Así, todavía está por ver quién asume el timón de las nuevas y emergentes carteras del nuevo ciclo. En su discurso ante el atrio de Estrasburgo, Von der Leyen prometió hacer hueco a un responsable para el Mediterráneo, a otro para liderar la Industria de la Defensa y priorizar la gestión de la vivienda — un guiño a los Socialdemócratas — y de la desburocratización — otro para los ultraconservadores —.
El de conformar un nuevo 'Gobierno' europeo paritario es el primer reto de los muchos que se le vienen a Von der Leyen en su segundo mandato. La exministra de Defensa de Angela Merkel ha surcado crisis sin parangón como la pandemia del coronavirus o el inicio de la guerra en Ucrania. El tablero global está cada vez más agitado y es crecientemente convulso. Su país natal ya ha deslizado la idea de frenar la ayuda a Ucrania que procede de sus presupuestos federales para 2026. La guerra continúa su curso y se recrudece con los intensos ataques sobre Kiev o las incursiones en Kursk.
En paralelo, la guerra en Oriente Próximo avanza con un Israel, al que Von der Leyen siempre ha defendido, cada vez más desatado y con los tambores de una guerra regional sonando con fuerza. Dentro de casa, la extrema derecha atraviesa su mejor momento de forma desde la Segunda Guerra Mundial, el actual Parlamento Europeo es el más polarizado de la historia y todo llega con debilidad en los liderazgos nacionales con un eje franco-alemán que atraviesa elecciones en los próximos años en medio de la caída en picado de Emmanuel Macron y Olaf Scholz.

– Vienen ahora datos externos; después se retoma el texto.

Lemma markLink_active activeHref l :
  classList_contains "active" (link (markLink activeHref l)) = true
  ↔ getAttribute "href" (link l) = Some activeHref.
Proof.
  unfold markLink. simpl.
  change (getAttribute "href" (classList_remove "active" (link l)))
    with (getAttribute "href" (link l)).
  destruct (decide (getAttribute "href" (link l) = Some activeHref))
    as [Heq|Hne].
  - split; [intros _; exact Heq|intros _].
    apply contains_tokens_add.
  - split; [|contradiction].
    unfold classList_contains, classList_remove. simpl.
    rewrite contains_tokens_remove. discriminate.
Qed.

Lemma markLink_others activeHref l c :
  c ≠ "active" →
  classList_contains c (link (markLink activeHref l))
  = classList_contains c (link l).
Proof.
  intros Hc. unfold markLink. simpl.
  destruct (decide _).
  - unfold classList_contains, classList_add, classList_remove. simpl.
    rewrite contains_tokens_add_ne by exact Hc.
    apply contains_tokens_remove_ne. exact Hc.
  - apply contains_tokens_remove_ne. exact Hc.
Qed.

Lemma markLink_keeps activeHref l :
  attributes (link (markLink activeHref l)) = attributes (link l) ∧
  textContent (link (markLink activeHref l)) = textContent (link l) ∧
  insideMenu (markLink activeHref l) = insideMenu l.
Proof. unfold markLink. simpl. destruct (decide _); auto. Qed.

(** X: [updateActiveNavLink] marks exactly the links that point to
    [activeHref].  Afterwards a navigation link carries the class
    [active] if and only if its [href] equals [activeHref], whatever it
    carried before; its other classes, its attributes and its text are
    as before, and so is the rest of the page. *)
Theorem updateActiveNavLink_marks_exactly (activeHref : string) (p : Page) :
  let p' := updateActiveNavLink activeHref p in
  length (navLinks p') = length (navLinks p) ∧
  (∀ i l, navLinks p !! i = Some l →
     ∃ l', navLinks p' !! i = Some l' ∧
           (classList_contains "active" (link l') = true
            ↔ getAttribute "href" (link l) = Some activeHref) ∧
           (∀ c, c ≠ "active" →
                 classList_contains c (link l')
                 = classList_contains c (link l)) ∧
           attributes (link l') = attributes (link l) ∧
           textContent (link l') = textContent (link l)) ∧
  isNavOpen p' = isNavOpen p ∧ navMenu p' = navMenu p ∧
  mobileMenuBtn p' = mobileMenuBtn p ∧ navbar p' = navbar p.
Proof.
  simpl. split; [apply length_fmap|]. split; [|auto].
  intros i l Hl. exists (markLink activeHref l).
  split; [rewrite list_lookup_fmap, Hl; reflexivity|].
  split; [apply markLink_active|].
  split; [intros c Hc; apply markLink_others, Hc|].
  destruct (markLink_keeps activeHref l) as (Ha & Ht & _). auto.
Qed.

(** X: a click on a navigation link whose [href] starts with [#] and
    selects an element navigates: the menu is closed and in step, the
    target is handed to [smoothScrollTo], the location is pushed, and
    the links marked [active] are exactly those with that [href]. *)
Theorem navigation_click_navigates (selects : string → bool) (p : Page)
    (i : nat) (l : NavLink) (href : string) :
  navLinks p !! i = Some l →
  getAttribute "href" (link l) = Some href →
  String.prefix "#" href = true → selects href = true →
  let p' := step selects p (Click (Link i)) in
  isNavOpen p' = false ∧
  (in_sync p → in_sync p') ∧
  scrolledTo p' = (scrolledTo p ++ [href])%list ∧
  location p' = Some href ∧
  ∀ j k, navLinks p !! j = Some k →
    ∃ k', navLinks p' !! j = Some k' ∧
          (classList_contains "active" (link k') = true
           ↔ getAttribute "href" (link k) = Some href).
Proof.
  intros Hl Hhref Hprefix Hsel. simpl. rewrite Hl.
  assert (Hstep :
    ∃ q, handleNavigationClick selects l p
         = pushState href (updateActiveNavLink href (smoothScrollTo href q))
         ∧ isNavOpen q = false ∧ navLinks q = navLinks p ∧
           scrolledTo q = scrolledTo p ∧ (in_sync p → in_sync q)).
  { unfold handleNavigationClick. rewrite Hhref, Hprefix, Hsel. simpl.
    destruct (isNavOpen p) eqn:Hopen.
    - exists (closeMobileMenu p). split; [reflexivity|].
      split; [reflexivity|]. split; [reflexivity|]. split; [reflexivity|].
      intros _. apply in_sync_closeMobileMenu.
    - exists p. auto. }
  destruct Hstep as (q & -> & Hq & Hlinks & Hscrolled & Hsync).
  unfold clickOutside. simpl. rewrite Hq. simpl.
  split; [exact Hq|]. split; [exact Hsync|].
  split; [rewrite Hscrolled; reflexivity|]. split; [reflexivity|].
  intros j k Hk. exists (markLink href k).
  split; [rewrite Hlinks, list_lookup_fmap, Hk; reflexivity|].
  apply markLink_active.
Qed.

Lemma tokens_remove_add_remove (c : string) (l : list string) :
  tokens_remove c (tokens_add c (tokens_remove c l)) = tokens_remove c l.
Proof.
  unfold tokens_add. rewrite contains_tokens_remove.
  unfold tokens_remove. rewrite filter_app, list_filter_filter.
  rewrite filter_cons_False by (intros H; apply H; reflexivity).
  rewrite filter_nil, app_nil_r. apply list_filter_iff. intros x. tauto.
Qed.

Lemma tokens_remove_twice (c : string) (l : list string) :
  tokens_remove c (tokens_remove c l) = tokens_remove c l.
Proof.
  unfold tokens_remove. rewrite list_filter_filter.
  apply list_filter_iff. intros x. tauto.
Qed.

Lemma markLink_twice h1 h2 l : markLink h2 (markLink h1 l) = markLink h2 l.
Proof.
  unfold markLink. destruct l as [[text attrs classes] inside]. simpl.
  unfold getAttribute, classList_remove, classList_add. simpl.
  destruct (decide (attrs !! "href" = Some h1)); simpl;
    rewrite ?tokens_remove_add_remove, ?tokens_remove_twice; reflexivity.
Qed.

Lemma updateActiveNavLink_twice h1 h2 p :
  updateActiveNavLink h2 (updateActiveNavLink h1 p) = updateActiveNavLink h2 p.
Proof.
  unfold updateActiveNavLink. simpl. f_equal.
  rewrite <- list_fmap_compose. apply list_fmap_ext.
  intros i l _. apply markLink_twice.
Qed.

Lemma sectionObserverCallback_last (entries : list SectionEntry) :
  ∀ current p,
  match last (filter (λ entry, isIntersecting entry = true) entries) with
  | Some entry =>
      sectionObserverCallback entries (current, p)
      = (targetId entry, updateActiveNavLink ("#" +:+ targetId entry) p)
  | None => sectionObserverCallback entries (current, p) = (current, p)
  end.
Proof.
  induction entries as [|entry entries IH] using rev_ind; intros current p.
  - reflexivity.
  - unfold sectionObserverCallback. rewrite foldl_app, filter_app. simpl.
    fold (sectionObserverCallback entries (current, p)).
    specialize (IH current p).
    destruct (isIntersecting entry) eqn:Hentry.
    + rewrite filter_cons_True by exact Hentry. rewrite filter_nil.
      rewrite last_snoc.
      destruct (last (filter _ entries)) as [previous|]; rewrite IH; simpl;
        [rewrite updateActiveNavLink_twice|]; reflexivity.
    + rewrite filter_cons_False by (rewrite Hentry; discriminate).
      rewrite filter_nil, app_nil_r. exact IH.
Qed.

(** X: the section observer of version 2.0.0 lets the last intersecting
    entry win.  After a callback, [STATE.currentSection] is the id of the
    last entry that intersects, and the navigation links are marked as
    one call of [updateActiveNavLink] for that section marks them: a link
    is [active] if and only if its [href] is [#] followed by that id.
    A callback without an intersecting entry changes nothing. *)
Theorem section_detection_last_wins (entries : list SectionEntry)
    (current : string) (p : Page) :
  let current' := (sectionObserverCallback entries (current, p)).1 in
  let p' := (sectionObserverCallback entries (current, p)).2 in
  match last (filter (λ entry, isIntersecting entry = true) entries) with
  | Some entry =>
      current' = targetId entry ∧
      p' = updateActiveNavLink ("#" +:+ targetId entry) p ∧
      ∀ i l, navLinks p !! i = Some l →
        ∃ l', navLinks p' !! i = Some l' ∧
              (classList_contains "active" (link l') = true
               ↔ getAttribute "href" (link l)
                 = Some ("#" +:+ targetId entry))
  | None => current' = current ∧ p' = p
  end.
Proof.
  cbv zeta. pose proof (sectionObserverCallback_last entries current p) as H.
  destruct (last (filter _ entries)) as [entry|]; rewrite H; simpl.
  - split; [reflexivity|]. split; [reflexivity|].
    intros i l Hl. exists (markLink ("#" +:+ targetId entry) l).
    split; [rewrite list_lookup_fmap, Hl; reflexivity|].
    apply markLink_active.
  - auto.
Qed.

(** A visit on a small screen: the menu is opened, a link is followed,
    the menu is opened again and left with Escape. *)
Lemma menu_stays_in_sync_visit :
  in_sync markup ∧
  in_sync (run (λ _, true)
             [Click Button; Click (Link 1); Click Button; KeyDown "Escape"]
             markup).
Proof.
  assert (H : in_sync markup).
  { unfold in_sync. simpl. split; [reflexivity|]. split; [reflexivity|].
    split; split; discriminate. }
  split; [exact H|]. apply (menu_stays_in_sync (λ _, true)), H.
Defined.

(** The open menu and a click on the second link. *)
Lemma navigation_click_navigates_about :
  let p := openMobileMenu markup in
  let p' := step (λ _, true) p (Click (Link 1)) in
  isNavOpen p = true ∧ isNavOpen p' = false ∧ location p' = Some "#about".
Proof.
  intros p p'.
  pose proof (navigation_click_navigates (λ _, true) p 1 _ "#about"
                eq_refl eq_refl eq_refl eq_refl) as H.
  cbv zeta in H. destruct H as (Hclosed & _ & _ & Hlocation & _).
  split; [reflexivity|]. split; [exact Hclosed|exact Hlocation].
Defined.

(** *** The scroll listeners behind [throttle] *)

Section OffsetClass.
Variable f : Q → Element → Element.
Variable threshold : Q.
Variable c : string.
Hypothesis f_above :
  ∀ off e, (threshold < off)%Q → f off e = classList_add c e.
Hypothesis f_below :
  ∀ off e, (off <= threshold)%Q → f off e = classList_remove c e.

Lemma offset_class off e :
  classList_contains c (f off e) = true ↔ (threshold < off)%Q.
Proof.
  destruct (Qlt_le_dec threshold off) as [Hlt|Hle].
  - rewrite (f_above off e Hlt). split; [intros _; exact Hlt|intros _].
    apply contains_tokens_add.
  - rewrite (f_below off e Hle). unfold classList_contains, classList_remove.
    simpl. rewrite contains_tokens_remove. split; [discriminate|].
    intros Hlt. exfalso. apply (Qlt_not_le _ _ Hlt Hle).
Qed.

Lemma offset_class_last (l : list (Z * Q)) (e : Element) :
  match last l with
  | Some (_, off) =>
      classList_contains c (apply_all (plain f) l e) = true
      ↔ (threshold < off)%Q
  | None => apply_all (plain f) l e = e
  end.
Proof.
  destruct l as [|x l _] using rev_ind; [reflexivity|].
  rewrite last_snoc. destruct x as [t off].
  unfold apply_all. rewrite foldl_app. simpl. apply offset_class.
Qed.
End OffsetClass.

"Me aseguraré de que exista igualdad de género en mi Colegio de Comisarios. Si los Estados miembros no proponen suficientes mujeres, no dudaré en pedir otros nombres. Desde 1958 ha habido 183 comisarios, solo 35 de ellos eran mujeres. Representamos a la mitad de la población y exigimos un reparto justo". Eran las palabras que Ursula von der Leyen pronunció minutos antes de convertirse en la primera al frente de la Comisión Europea. Por aquel entonces, conformó un equipo de 12 mujeres y 15 varones, el más igualitario hasta la fecha. Cinco años después, los Gobiernos nacionales desoyen esta petición y la desafían. De los 22 países que ya se han pronunciado, solo cinco optan por la representación femenina.